Exercise details -> Each line of the data below from the one holding "self : CiscoISR4331 H;" to the one holding "events := [e]", inclusive, is to be reproduced exactly; no other line belongs in the answer.
━━━ Working data ━━━
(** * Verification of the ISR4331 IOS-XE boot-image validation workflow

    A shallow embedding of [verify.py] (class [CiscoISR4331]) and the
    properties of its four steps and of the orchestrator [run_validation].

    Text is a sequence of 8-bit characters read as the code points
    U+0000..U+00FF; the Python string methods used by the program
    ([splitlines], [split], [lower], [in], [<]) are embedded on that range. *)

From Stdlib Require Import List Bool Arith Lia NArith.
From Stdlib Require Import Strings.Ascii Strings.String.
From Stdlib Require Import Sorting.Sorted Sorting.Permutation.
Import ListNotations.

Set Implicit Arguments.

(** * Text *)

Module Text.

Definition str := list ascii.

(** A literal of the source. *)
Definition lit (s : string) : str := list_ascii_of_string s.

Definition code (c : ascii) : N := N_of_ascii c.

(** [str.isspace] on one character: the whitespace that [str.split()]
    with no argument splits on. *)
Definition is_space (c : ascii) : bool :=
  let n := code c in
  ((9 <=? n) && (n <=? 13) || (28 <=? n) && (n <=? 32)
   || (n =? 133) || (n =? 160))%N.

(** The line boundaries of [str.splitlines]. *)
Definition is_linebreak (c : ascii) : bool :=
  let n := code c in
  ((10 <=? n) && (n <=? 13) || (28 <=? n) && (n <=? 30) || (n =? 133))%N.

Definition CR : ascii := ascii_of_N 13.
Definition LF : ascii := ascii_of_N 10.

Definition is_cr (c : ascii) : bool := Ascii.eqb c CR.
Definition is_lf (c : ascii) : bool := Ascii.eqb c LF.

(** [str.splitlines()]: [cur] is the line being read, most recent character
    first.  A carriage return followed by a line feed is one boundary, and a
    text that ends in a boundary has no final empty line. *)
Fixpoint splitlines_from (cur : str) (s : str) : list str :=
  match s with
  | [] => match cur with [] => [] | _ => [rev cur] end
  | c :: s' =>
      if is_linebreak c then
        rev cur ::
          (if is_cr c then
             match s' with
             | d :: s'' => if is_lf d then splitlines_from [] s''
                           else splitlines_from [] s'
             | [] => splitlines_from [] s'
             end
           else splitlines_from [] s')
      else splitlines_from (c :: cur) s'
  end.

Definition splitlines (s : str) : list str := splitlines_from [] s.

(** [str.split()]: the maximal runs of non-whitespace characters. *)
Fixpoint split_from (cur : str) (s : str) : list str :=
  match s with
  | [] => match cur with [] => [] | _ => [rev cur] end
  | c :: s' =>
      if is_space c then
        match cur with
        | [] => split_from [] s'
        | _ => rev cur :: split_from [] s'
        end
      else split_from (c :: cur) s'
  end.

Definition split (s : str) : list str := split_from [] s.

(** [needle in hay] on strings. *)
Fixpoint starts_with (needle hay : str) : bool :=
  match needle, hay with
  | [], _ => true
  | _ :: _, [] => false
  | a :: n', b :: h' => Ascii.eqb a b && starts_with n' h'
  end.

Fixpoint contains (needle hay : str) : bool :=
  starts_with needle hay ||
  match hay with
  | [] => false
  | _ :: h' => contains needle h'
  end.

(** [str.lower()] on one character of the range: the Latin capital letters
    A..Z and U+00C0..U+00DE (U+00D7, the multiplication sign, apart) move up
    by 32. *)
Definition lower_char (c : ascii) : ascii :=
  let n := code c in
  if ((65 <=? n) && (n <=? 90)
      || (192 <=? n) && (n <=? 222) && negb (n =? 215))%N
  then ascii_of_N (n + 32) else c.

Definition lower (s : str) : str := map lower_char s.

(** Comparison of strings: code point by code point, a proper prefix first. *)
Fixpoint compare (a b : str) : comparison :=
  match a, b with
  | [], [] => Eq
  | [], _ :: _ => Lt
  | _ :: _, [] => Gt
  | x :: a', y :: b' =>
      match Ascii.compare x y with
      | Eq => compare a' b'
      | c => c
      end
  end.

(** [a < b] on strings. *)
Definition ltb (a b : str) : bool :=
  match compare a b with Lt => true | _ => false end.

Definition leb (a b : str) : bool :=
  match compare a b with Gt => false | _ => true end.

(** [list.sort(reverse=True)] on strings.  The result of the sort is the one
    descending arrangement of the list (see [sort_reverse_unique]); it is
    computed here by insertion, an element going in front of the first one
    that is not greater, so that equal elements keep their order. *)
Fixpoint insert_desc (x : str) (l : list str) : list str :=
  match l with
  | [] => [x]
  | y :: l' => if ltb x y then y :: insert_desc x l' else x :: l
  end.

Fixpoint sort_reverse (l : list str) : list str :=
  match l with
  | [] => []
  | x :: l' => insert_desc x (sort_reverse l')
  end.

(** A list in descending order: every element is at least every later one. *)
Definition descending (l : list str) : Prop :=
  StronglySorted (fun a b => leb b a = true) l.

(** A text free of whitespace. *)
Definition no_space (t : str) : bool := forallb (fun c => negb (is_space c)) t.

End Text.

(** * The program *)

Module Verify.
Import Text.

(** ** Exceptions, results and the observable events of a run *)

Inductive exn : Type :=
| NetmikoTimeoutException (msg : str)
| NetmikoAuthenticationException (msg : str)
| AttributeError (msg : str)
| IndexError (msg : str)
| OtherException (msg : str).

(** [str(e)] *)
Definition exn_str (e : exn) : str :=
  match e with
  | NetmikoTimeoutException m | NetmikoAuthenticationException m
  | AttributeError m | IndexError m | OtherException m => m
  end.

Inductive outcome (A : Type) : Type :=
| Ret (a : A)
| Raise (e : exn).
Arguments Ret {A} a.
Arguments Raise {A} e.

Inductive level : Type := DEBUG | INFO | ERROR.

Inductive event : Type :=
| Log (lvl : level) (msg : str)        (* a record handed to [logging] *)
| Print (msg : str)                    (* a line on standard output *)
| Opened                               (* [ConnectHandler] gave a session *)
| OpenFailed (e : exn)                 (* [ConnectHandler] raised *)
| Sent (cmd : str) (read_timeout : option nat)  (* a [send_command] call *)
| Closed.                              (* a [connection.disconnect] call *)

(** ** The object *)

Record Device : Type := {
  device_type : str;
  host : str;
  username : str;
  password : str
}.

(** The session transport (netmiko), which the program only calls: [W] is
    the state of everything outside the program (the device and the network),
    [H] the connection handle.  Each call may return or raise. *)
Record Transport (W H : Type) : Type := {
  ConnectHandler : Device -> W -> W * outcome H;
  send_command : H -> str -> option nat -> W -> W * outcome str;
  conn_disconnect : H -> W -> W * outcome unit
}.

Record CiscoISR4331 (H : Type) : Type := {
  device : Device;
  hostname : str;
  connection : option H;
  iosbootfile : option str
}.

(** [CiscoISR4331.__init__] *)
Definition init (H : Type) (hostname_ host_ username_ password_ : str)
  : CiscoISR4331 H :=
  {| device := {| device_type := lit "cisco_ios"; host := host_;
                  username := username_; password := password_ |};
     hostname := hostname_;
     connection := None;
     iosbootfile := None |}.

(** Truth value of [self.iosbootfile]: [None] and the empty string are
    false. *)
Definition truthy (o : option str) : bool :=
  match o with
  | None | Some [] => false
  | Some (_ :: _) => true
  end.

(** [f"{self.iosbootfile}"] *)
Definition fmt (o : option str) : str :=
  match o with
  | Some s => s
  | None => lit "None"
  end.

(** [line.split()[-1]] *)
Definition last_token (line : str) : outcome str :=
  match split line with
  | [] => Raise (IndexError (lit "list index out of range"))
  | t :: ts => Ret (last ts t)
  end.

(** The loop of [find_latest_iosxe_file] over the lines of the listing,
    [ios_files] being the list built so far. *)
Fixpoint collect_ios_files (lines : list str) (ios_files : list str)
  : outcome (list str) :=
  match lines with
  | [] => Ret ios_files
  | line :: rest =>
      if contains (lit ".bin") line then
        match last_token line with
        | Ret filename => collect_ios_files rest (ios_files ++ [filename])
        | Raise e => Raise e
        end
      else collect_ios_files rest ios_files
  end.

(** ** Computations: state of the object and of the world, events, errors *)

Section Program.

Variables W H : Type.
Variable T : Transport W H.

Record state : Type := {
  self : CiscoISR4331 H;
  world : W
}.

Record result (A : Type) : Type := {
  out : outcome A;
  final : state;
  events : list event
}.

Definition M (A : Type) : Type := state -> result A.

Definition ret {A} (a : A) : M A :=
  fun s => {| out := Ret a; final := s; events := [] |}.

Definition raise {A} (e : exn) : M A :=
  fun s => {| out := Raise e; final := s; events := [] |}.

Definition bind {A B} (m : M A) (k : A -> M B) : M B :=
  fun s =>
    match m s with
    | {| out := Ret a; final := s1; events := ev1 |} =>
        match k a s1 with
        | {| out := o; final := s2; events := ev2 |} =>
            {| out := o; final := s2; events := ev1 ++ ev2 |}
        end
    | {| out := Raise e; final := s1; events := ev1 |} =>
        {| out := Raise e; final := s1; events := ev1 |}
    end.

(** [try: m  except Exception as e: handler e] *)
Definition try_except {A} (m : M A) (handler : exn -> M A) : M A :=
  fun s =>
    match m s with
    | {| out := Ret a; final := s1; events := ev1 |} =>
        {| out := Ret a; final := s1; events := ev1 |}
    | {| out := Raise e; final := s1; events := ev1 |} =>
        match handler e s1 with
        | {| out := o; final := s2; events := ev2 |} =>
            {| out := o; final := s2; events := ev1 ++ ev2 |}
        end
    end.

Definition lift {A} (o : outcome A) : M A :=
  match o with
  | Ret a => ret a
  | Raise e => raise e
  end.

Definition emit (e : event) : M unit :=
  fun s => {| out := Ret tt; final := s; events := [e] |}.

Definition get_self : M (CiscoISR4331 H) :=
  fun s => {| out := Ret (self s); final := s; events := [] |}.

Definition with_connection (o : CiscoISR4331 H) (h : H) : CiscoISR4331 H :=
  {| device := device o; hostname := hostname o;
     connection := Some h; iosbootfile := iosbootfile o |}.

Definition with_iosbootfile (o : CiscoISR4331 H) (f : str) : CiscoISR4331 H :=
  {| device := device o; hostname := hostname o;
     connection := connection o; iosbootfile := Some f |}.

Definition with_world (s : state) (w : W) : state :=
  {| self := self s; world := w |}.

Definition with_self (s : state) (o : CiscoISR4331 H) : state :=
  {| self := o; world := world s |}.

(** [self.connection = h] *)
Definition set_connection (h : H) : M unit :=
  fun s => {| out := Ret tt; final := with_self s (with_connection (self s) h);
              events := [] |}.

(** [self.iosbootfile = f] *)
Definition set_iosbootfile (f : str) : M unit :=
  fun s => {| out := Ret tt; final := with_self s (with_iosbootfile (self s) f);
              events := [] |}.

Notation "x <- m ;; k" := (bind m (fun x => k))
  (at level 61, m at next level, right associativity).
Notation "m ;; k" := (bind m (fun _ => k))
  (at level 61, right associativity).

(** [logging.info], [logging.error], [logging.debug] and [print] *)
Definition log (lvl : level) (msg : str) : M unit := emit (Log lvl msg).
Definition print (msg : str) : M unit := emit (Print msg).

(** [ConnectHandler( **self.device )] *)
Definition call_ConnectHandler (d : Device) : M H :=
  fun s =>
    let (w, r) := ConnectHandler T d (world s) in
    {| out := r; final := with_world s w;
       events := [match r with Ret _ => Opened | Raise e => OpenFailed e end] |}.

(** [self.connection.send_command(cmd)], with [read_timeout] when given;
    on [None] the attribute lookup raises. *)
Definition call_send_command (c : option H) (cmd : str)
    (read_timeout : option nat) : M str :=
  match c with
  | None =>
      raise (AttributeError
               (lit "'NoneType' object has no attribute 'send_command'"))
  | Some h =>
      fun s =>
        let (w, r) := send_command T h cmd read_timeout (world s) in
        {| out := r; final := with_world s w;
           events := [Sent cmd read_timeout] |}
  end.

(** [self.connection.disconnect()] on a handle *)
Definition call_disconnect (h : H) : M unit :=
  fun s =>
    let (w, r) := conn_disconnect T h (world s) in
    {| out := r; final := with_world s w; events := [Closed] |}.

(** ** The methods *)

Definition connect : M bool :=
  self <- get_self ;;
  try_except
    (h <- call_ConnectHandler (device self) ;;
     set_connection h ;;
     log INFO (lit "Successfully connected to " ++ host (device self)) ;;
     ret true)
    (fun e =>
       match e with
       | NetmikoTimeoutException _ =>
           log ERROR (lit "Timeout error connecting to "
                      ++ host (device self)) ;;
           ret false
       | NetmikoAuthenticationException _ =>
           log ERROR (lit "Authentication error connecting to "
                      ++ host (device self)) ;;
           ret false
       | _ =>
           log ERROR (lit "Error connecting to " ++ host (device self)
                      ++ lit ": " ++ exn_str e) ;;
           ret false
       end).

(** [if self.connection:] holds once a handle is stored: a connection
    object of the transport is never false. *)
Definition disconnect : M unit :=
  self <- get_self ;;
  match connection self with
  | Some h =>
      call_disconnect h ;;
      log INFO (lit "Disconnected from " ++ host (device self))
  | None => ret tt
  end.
━━━
Final answer ->
  self : CiscoISR4331 H;
  world : W
}.

Record result (A : Type) : Type := {
  out : outcome A;
  final : state;
  events : list event
}.

Definition M (A : Type) : Type := state -> result A.

Definition ret {A} (a : A) : M A :=
  fun s => {| out := Ret a; final := s; events := [] |}.

Definition raise {A} (e : exn) : M A :=
  fun s => {| out := Raise e; final := s; events := [] |}.

Definition bind {A B} (m : M A) (k : A -> M B) : M B :=
  fun s =>
    match m s with
    | {| out := Ret a; final := s1; events := ev1 |} =>
        match k a s1 with
        | {| out := o; final := s2; events := ev2 |} =>
            {| out := o; final := s2; events := ev1 ++ ev2 |}
        end
    | {| out := Raise e; final := s1; events := ev1 |} =>
        {| out := Raise e; final := s1; events := ev1 |}
    end.

(** [try: m  except Exception as e: handler e] *)
Definition try_except {A} (m : M A) (handler : exn -> M A) : M A :=
  fun s =>
    match m s with
    | {| out := Ret a; final := s1; events := ev1 |} =>
        {| out := Ret a; final := s1; events := ev1 |}
    | {| out := Raise e; final := s1; events := ev1 |} =>
        match handler e s1 with
        | {| out := o; final := s2; events := ev2 |} =>
            {| out := o; final := s2; events := ev1 ++ ev2 |}
        end
    end.

Definition lift {A} (o : outcome A) : M A :=
  match o with
  | Ret a => ret a
  | Raise e => raise e
  end.

Definition emit (e : event) : M unit :=
  fun s => {| out := Ret tt; final := s; events := [e] |}.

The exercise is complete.